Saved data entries

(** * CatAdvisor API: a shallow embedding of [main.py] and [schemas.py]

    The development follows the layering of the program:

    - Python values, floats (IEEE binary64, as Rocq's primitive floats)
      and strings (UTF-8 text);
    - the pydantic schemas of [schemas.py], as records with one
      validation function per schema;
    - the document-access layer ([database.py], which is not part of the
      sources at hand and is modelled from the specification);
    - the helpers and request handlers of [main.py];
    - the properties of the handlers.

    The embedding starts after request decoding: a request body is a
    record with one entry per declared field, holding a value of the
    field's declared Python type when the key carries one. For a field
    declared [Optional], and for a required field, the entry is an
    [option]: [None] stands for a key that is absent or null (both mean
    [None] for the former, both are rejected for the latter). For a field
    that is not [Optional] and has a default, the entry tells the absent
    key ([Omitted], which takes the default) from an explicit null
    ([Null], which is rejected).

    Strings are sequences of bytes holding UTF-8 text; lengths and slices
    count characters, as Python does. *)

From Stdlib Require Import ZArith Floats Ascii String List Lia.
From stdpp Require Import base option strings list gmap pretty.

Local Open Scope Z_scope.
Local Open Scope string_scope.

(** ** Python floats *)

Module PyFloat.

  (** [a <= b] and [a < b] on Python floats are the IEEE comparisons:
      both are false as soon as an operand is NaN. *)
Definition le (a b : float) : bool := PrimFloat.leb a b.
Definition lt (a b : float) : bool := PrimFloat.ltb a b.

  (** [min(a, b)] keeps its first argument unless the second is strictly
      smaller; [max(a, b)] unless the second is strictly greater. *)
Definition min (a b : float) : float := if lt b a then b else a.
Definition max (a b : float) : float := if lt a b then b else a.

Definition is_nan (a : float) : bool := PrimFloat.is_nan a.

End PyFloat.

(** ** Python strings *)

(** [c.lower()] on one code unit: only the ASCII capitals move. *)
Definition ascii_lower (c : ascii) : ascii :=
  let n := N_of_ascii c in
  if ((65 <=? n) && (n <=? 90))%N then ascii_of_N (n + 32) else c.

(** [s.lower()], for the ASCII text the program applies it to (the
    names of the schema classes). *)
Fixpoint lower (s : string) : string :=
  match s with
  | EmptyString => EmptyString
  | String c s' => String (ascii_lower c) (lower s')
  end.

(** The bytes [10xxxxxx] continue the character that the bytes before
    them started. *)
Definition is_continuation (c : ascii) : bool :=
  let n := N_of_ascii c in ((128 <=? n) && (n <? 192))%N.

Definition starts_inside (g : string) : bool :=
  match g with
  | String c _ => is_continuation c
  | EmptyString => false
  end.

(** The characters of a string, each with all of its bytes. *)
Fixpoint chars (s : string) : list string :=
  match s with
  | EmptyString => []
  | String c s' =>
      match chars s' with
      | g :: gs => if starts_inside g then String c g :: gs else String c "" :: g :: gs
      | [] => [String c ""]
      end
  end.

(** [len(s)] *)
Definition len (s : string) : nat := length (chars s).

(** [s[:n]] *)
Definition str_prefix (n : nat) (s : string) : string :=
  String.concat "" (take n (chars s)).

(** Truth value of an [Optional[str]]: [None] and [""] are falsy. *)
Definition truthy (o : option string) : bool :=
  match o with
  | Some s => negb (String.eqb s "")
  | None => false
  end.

* * *

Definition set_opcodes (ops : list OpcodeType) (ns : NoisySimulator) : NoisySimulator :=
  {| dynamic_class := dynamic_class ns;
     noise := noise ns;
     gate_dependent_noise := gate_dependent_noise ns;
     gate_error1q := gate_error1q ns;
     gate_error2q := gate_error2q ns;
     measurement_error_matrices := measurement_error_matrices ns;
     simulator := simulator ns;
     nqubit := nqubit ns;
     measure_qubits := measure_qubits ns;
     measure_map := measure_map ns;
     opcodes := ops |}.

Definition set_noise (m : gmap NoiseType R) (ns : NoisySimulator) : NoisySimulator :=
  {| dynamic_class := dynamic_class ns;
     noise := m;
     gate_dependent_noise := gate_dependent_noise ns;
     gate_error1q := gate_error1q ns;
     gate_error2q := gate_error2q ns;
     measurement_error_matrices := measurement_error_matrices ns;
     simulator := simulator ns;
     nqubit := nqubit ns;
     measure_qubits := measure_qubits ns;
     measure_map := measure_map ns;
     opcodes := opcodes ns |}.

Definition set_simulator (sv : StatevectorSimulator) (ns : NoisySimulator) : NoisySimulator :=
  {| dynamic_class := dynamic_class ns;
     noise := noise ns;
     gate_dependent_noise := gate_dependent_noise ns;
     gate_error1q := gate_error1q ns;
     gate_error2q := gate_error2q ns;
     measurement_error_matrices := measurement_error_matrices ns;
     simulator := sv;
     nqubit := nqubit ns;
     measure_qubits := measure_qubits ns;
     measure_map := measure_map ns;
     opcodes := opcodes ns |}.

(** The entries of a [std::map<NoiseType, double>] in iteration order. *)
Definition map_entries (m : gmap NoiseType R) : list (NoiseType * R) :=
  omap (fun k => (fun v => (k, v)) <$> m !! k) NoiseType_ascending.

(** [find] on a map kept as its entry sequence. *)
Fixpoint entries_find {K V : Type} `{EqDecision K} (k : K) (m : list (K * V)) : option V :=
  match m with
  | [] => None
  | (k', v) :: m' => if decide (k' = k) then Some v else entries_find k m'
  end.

...

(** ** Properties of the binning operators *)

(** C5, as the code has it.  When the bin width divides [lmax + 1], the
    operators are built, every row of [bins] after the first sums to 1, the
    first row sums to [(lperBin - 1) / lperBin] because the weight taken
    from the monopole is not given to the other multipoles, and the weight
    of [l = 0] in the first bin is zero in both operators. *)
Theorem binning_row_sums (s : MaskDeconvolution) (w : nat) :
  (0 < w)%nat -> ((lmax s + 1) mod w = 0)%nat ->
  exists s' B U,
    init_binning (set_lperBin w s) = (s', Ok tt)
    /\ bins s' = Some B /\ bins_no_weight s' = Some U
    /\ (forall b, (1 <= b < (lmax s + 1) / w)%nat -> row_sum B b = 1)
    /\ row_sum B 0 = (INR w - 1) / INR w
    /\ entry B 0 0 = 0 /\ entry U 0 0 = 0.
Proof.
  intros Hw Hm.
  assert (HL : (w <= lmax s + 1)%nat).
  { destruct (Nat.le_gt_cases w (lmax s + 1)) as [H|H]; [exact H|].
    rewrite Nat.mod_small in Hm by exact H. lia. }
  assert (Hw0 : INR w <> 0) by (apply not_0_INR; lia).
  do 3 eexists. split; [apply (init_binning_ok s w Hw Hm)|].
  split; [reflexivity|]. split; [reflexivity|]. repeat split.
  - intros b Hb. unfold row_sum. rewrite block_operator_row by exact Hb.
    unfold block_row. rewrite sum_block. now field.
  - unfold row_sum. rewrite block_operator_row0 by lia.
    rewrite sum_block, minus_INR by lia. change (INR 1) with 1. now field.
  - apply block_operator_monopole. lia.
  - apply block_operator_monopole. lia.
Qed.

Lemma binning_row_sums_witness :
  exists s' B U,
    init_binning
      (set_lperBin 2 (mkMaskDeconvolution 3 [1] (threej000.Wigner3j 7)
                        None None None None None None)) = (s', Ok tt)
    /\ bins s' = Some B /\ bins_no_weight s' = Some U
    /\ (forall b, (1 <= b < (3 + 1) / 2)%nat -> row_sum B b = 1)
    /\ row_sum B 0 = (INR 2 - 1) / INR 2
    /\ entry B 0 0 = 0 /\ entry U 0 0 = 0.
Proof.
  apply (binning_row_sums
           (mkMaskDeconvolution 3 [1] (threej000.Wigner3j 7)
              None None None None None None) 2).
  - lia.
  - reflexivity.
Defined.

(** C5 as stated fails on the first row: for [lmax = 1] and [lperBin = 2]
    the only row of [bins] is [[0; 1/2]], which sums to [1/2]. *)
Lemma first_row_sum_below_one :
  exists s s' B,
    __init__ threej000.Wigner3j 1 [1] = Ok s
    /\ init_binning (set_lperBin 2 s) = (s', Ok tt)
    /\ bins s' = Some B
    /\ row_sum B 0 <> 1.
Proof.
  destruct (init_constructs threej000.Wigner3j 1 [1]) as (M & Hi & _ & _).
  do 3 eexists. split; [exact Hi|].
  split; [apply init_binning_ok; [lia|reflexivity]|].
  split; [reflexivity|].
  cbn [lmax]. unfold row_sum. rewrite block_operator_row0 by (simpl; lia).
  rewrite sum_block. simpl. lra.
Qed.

• [WHAT IS NEEDED]: Could you retype exactly the lines above, starting at the line that contains "(** * CatAdvisor" and ending at the line that contains "sources at hand", and nothing more?

• [SOLUTION FOR THIS EXERCISE]:
(** * CatAdvisor API: a shallow embedding of [main.py] and [schemas.py]

    The development follows the layering of the program:

    - Python values, floats (IEEE binary64, as Rocq's primitive floats)
      and strings (UTF-8 text);
    - the pydantic schemas of [schemas.py], as records with one
      validation function per schema;
    - the document-access layer ([database.py], which is not part of the
      sources at hand and is modelled from the specification);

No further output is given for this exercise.